Sure, but I’m talking about the control you have over the car when in the car. During the start of this battle pass season there was immense server issues, which I guessed was the tick rate dropping to super low values due to some bad code. During a few games where the servers degraded in this way, moving would be extremely slow on the ground as it kept pushing you back (since the server isn’t processing your ‘move forward’ commands as often) but getting in a car gave back free movement since I assume it’s a direct broadcast that doesn’t hit the game loop and doesn’t have any position-correcting sanity checks running.


I’m saying a car is easier to predict because of dead reckoning. With less frequent updates your actions still feel fluid because the cars momentum can’t change a whole lot between updates.
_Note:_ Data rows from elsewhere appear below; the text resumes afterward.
(** A store that holds a key raises, whatever the metric. *)
Example calculate_raises_without_horizon :
  forall metric,
    calculate axis_distance no_deviation no_deviation identity_order
      one_track_no_horizon metric
    = Throw (runtime_error "prediction_time_horizons is empty").
Proof. intros []; reflexivity. Qed.

(** *** The closest stamp is a nearest stored stamp *)

Lemma sorted_lower_bound_after m val :
  sorted m = true ->
  forall k o, In (k, o) m -> val <= k ->
  exists hk ho, nth_error m (lower_bound m val) = Some (hk, ho) /\ hk <= k.
Proof.
  induction m as [|[k0 v0] m IH]; intros Hs k o Hin Hle; [destruct Hin|].
  simpl lower_bound. destruct (k0 <? val) eqn:E.
  - destruct Hin as [Heq|Hin]; [injection Heq as -> ->; lia|].
    simpl. exact (IH (sorted_tail _ _ _ Hs) k o Hin Hle).
  - exists k0, v0. split; [reflexivity|].
    destruct Hin as [Heq|Hin]; [injection Heq as -> ->; lia|].
    pose proof (sorted_head_lt _ _ _ Hs) as Hlt. rewrite Forall_forall in Hlt.
    specialize (Hlt _ Hin). simpl in Hlt. lia.
Qed.

Lemma sorted_lower_bound_before m val :
  sorted m = true ->
  forall k o, In (k, o) m -> k < val ->
  exists p lk lo,
    lower_bound m val = S p /\ nth_error m p = Some (lk, lo) /\ k <= lk /\ lk < val.
Proof.
  induction m as [|[k0 v0] m IH]; intros Hs k o Hin Hlt; [destruct Hin|].
  pose proof (sorted_head_lt _ _ _ Hs) as Hhead. rewrite Forall_forall in Hhead.
  simpl lower_bound. destruct (k0 <? val) eqn:E.
  - destruct (lower_bound m val) as [|p'] eqn:El.
    + exists O, k0, v0. repeat split; [|lia].
      destruct Hin as [Heq|Hin]; [injection Heq as -> ->; lia|].
      destruct (IH (sorted_tail _ _ _ Hs) k o Hin Hlt) as [p [lk [lo [Hp _]]]].
      discriminate Hp.
    + destruct (nth_error m p') as [[lk lo]|] eqn:En.
      * exists (S p'), lk, lo.
        assert (Hlk : lk < val).
        { apply (lower_bound_before m val p' lk lo); [rewrite El; lia|exact En]. }
        repeat split; [exact En| |exact Hlk].
        destruct Hin as [Heq|Hin].
        -- injection Heq as -> ->.
           specialize (Hhead _ (nth_error_In _ _ En)). simpl in Hhead. lia.
        -- destruct (IH (sorted_tail _ _ _ Hs) k o Hin Hlt)
             as [p [lk' [lo' [Hp [Hn [Hle _]]]]]].
           injection Hp as <-. rewrite En in Hn. injection Hn as <- <-. exact Hle.
      * exfalso. apply nth_error_None in En.
        assert (lower_bound m val <= List.length m)%nat.
        { clear. induction m as [|[a b] m IHm]; simpl; [lia|].
          destruct (a <? val); simpl; lia. }
        lia.
  - exfalso. destruct Hin as [Heq|Hin]; [injection Heq as -> ->; lia|].
    specialize (Hhead _ Hin). simpl in Hhead. lia.
Qed.

(** One turn of the loop on a sorted track: the state is kept or moves to
    a stamp of the track, and ends no farther than any stamp of the track. *)
Lemma closest_step_nearest stamp acc uuid m :
  sorted m = true ->
  let r := closest_step stamp acc (uuid, m) in
  (r = acc \/ (snd r = Z.abs (fst r - stamp) /\ In (fst r) (map fst m) /\ snd r < snd acc))
  /\ snd r <= snd acc
  /\ (forall k o, In (k, o) m -> snd r <= Z.abs (k - stamp)).
Proof.
  intros Hs. cbv zeta. unfold closest_step. simpl snd.
  destruct m as [|e0 m0] eqn:Em.
  { split; [now left|]. split; [lia|]. intros k o []. }
  rewrite <- Em in *. clear Em e0 m0.
  set (it := lower_bound m stamp).
  set (acc1 := match nth_error m it with
               | Some (first, _) =>
                   if Z.abs (first - stamp) <? snd acc then (first, first - stamp) else acc
               | None => acc
               end).
  assert (H1 : (acc1 = acc
                \/ (snd acc1 = Z.abs (fst acc1 - stamp) /\ In (fst acc1) (map fst m)
                    /\ snd acc1 < snd acc))
               /\ snd acc1 <= snd acc
               /\ (forall k o, In (k, o) m -> stamp <= k -> snd acc1 <= Z.abs (k - stamp))).
  { unfold acc1. destruct (nth_error m it) as [[hk ho]|] eqn:En.
    - pose proof (lower_bound_not_before _ _ _ _ En) as Hge.
      assert (Hafter : forall k o, In (k, o) m -> stamp <= k -> hk <= k).
      { intros k o Hin Hle.
        destruct (sorted_lower_bound_after m stamp Hs k o Hin Hle) as [hk' [ho' [Hn Hk]]].
        fold it in Hn. rewrite En in Hn. now injection Hn as <- <-. }
      destruct (Z.abs (hk - stamp) <? snd acc) eqn:E.
      + simpl. split; [right|split].
        * split; [lia|]. split; [|lia].
          apply in_map_iff. exists (hk, ho). split; [reflexivity|exact (nth_error_In _ _ En)].
        * lia.
        * intros k o Hin Hle. specialize (Hafter k o Hin Hle). lia.
      + split; [now left|]. split; [lia|].
        intros k o Hin Hle. specialize (Hafter k o Hin Hle). lia.
    - split; [now left|]. split; [lia|].
      intros k o Hin Hle.
      destruct (sorted_lower_bound_after m stamp Hs k o Hin Hle) as [hk' [ho' [Hn _]]].
      fold it in Hn. rewrite En in Hn. discriminate Hn. }
  destruct H1 as [Hc1 [Hle1 Hafter1]].
  assert (Hbefore : forall k o, In (k, o) m -> k < stamp ->
                      exists p lk lo, it = S p /\ nth_error m p = Some (lk, lo)
                                      /\ k <= lk /\ lk < stamp).
  { intros k o Hin Hlt. exact (sorted_lower_bound_before m stamp Hs k o Hin Hlt). }
  destruct it as [|p] eqn:Eit.
  - split; [exact Hc1|]. split; [exact Hle1|].
    intros k o Hin. destruct (Z.lt_ge_cases k stamp) as [Hlt|Hge].
    + destruct (Hbefore k o Hin Hlt) as [p [lk [lo [Hp _]]]]. discriminate Hp.
    + now apply (Hafter1 k o).
  - destruct (nth_error m p) as [[lk lo]|] eqn:En.
    + assert (Hlk : lk < stamp).
      { apply (lower_bound_before m stamp p lk lo); [fold it; rewrite Eit; lia|exact En]. }
      destruct (Z.abs (stamp - lk) <? snd acc1) eqn:E.
      * simpl. split; [right|split].
        -- split; [lia|]. split; [|lia].
           apply in_map_iff. exists (lk, lo). split; [reflexivity|exact (nth_error_In _ _ En)].
        -- lia.
        -- intros k o Hin. destruct (Z.lt_ge_cases k stamp) as [Hlt|Hge].
           ++ destruct (Hbefore k o Hin Hlt) as [p' [lk' [lo' [Hp [Hn [Hle _]]]]]].
              injection Hp as <-. rewrite En in Hn. injection Hn as <- <-. lia.
           ++ specialize (Hafter1 k o Hin Hge). lia.
      * split; [exact Hc1|]. split; [exact Hle1|].
        intros k o Hin. destruct (Z.lt_ge_cases k stamp) as [Hlt|Hge].
        -- destruct (Hbefore k o Hin Hlt) as [p' [lk' [lo' [Hp [Hn [Hle _]]]]]].
           injection Hp as <-. rewrite En in Hn. injection Hn as <- <-. lia.
        -- now apply (Hafter1 k o).
    + split; [exact Hc1|]. split; [exact Hle1|].
      intros k o Hin. destruct (Z.lt_ge_cases k stamp) as [Hlt|Hge].
      * destruct (Hbefore k o Hin Hlt) as [p' [lk' [lo' [Hp [Hn _]]]]].
        injection Hp as <-. rewrite En in Hn. discriminate Hn.
      * now apply (Hafter1 k o).
Qed.

Lemma closest_step_nearest_inv stamp stamps acc uuid m :
  track_ok m = true ->
  (forall k, In k (map fst m) -> Z.abs (k - stamp) < INT64_MAX) ->
  nearest_inv stamp stamps acc ->
  nearest_inv stamp (stamps ++ map fst m) (closest_step stamp acc (uuid, m)).
Proof.
  intros Hok Hrange [Hmin Hwhich].
  pose proof (track_ok_sorted _ Hok) as Hs.
  pose proof (track_ok_not_nil _ Hok) as Hnn.
  destruct (closest_step_nearest stamp acc uuid m Hs) as [Hcase [Hle Hnear]].
  set (r := closest_step stamp acc (uuid, m)) in *.
  split.
  - intros k Hk. apply in_app_or in Hk. destruct Hk as [Hk|Hk].
    + specialize (Hmin k Hk). lia.
    + apply in_map_iff in Hk. destruct Hk as [[k' o] [<- Hin]]. exact (Hnear _ _ Hin).
  - right. destruct Hcase as [Hsame|[Hd [Hin _]]].
    + destruct Hwhich as [[Hinit _]|[Hd Hin]].
      * exfalso. destruct m as [|[k o] m']; [contradiction|].
        specialize (Hnear k o (or_introl eq_refl)).
        specialize (Hrange k (or_introl eq_refl)).
        rewrite Hsame, Hinit in Hnear. simpl in Hnear. lia.
      * rewrite Hsame. split; [exact Hd|]. apply in_or_app. now left.
    + split; [exact Hd|]. apply in_or_app. now right.
Qed.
Say you’re driving a car in a straight line, there’s very good odds that in .25 seconds you’ll still be going straight so your predicted line will be very close to the real line. With players you can’t guarantee that, they could zig zag, turn around, jump, etc much more likely to change and require prediction reconciliation.


> Say you’re driving a car in a straight line

Pretty much every real game map is going to have hills or elevation changes. You're really never driving in a straight line.


It was an example, even in uneven terrain the concept stands. Momentum is continued along a deterministic path.


Cars and vehicles in general are actually much harder because player simulation is much simpler, usually not happening in some middleware physics engine and is much more bounded in terms of the accelerations and speeds involved.

Straightforward extrapolation as with dead reckoning does poorly with both cases.

Then once you’ve mastered the art of getting cars not looking wonky you have to deal with collisions between them when they’re moving at speeds where typical gameplay latencies make it easy for discrepancies between clients to cause mispredictions which result in complete misses or large interpenetrations that physics engines have a bad time with.


Collision between 2 vehicles is a nightmare to make look good. But I haven’t had issues with extrapolating vehicles, it’s generally much easier to predict and reconcile than players.


The problem with extrapolation is that you’re always predicting into the future so any state change you don’t predict causes a reconciliation which ends up looking bad. So even if you send the full physics state regularly any non-determinism in the physics engine (hello PhysX), any change in the control state and so on results in misprediction and reconciliation. This always ends up looking wrong, particularly for rigidbody driven things and in particular when mispredictions errors are large like fast moving vehicles.


Disagree on this, if you’re getting constant updates and you smooth to the real position from the predicted position while continuing to predict you’ll have a very smooth non jittery movement. Determinism isn’t even required because you’re getting authoritative states from the server. This overview of Call of Duty explains why what you say isn’t the case.

https://youtu.be/tCpYV4k_izE


Interpolating between the extrapolated position and the position sent by the server will still cause ugly discontinuities and they will get worse as the user in questions connection gets worse. In particular it helps with linear motion but angular motion if anything ends up feeling weirder. This is much more visible with fast vehicles where discontinuities ruin the feeling that they have weight than with players.

That CoD video explains what you do instead with the client buffering segment. You show other clients in the past even from the point of view of the latest data you received so you can interpolate so get no discontinuities at the expense of a slightly wrong view of the universe. Your client is one round trip ahead and the other clients are one round trip plus whatever delay behind. Which is where things like peekers advantage come from.

Similarly they state exactly what I’ve said that extrapolation ends up making the game unplayable and again a input buffer on the server is the solution. The concern there is how much you buffer as it impacts latency quite heavily. So their system is dynamic based on the quality of the client connection.

Note also in this case that extrapolation is only done in the server which is not responsible for the visual result and is done based on client input data which is usually sent at a much higher rate than the server sends state about other players back. Consequently the visual discontinuities will be hidden by the interpolation on the clients and will be small as mispredictions are expected to be caught quickly and the players are relatively speaking slow moving. It’s interesting they still need to stop extrapolating and fall back on buffering in the worst case.

The reason determinism is needed is that the client is only sending their input so in order to work out where they are from only that information it must play back deterministically on both client and server. The same series of inputs must result in the same movement otherwise they’d end up in different positions. It’s also very useful because you can then rollback and replay movement if a missed input frame arrives.

Rather than demonstrating your point it refutes it pretty handily and is a pretty good lay explanation of the considerations when writing networked gameplay systems. Believe it or not this has been my bread and butter for the past sixteen years!


I mean it’s what I do professionally as well. I haven’t been doing it nearly 16 years, but have been at it near 10. What I was explaining with cars and vehicles is extrapolation on servers can be accurately done because of dead reckoning. The video explains why determinism in you physics isn’t necessary, but that your packets and inputs need to be. That’s the purpose of jitter buffers and input buffers on the server. Because the server has your last input, and you’re in a car, it can simulate the car in a predictable way.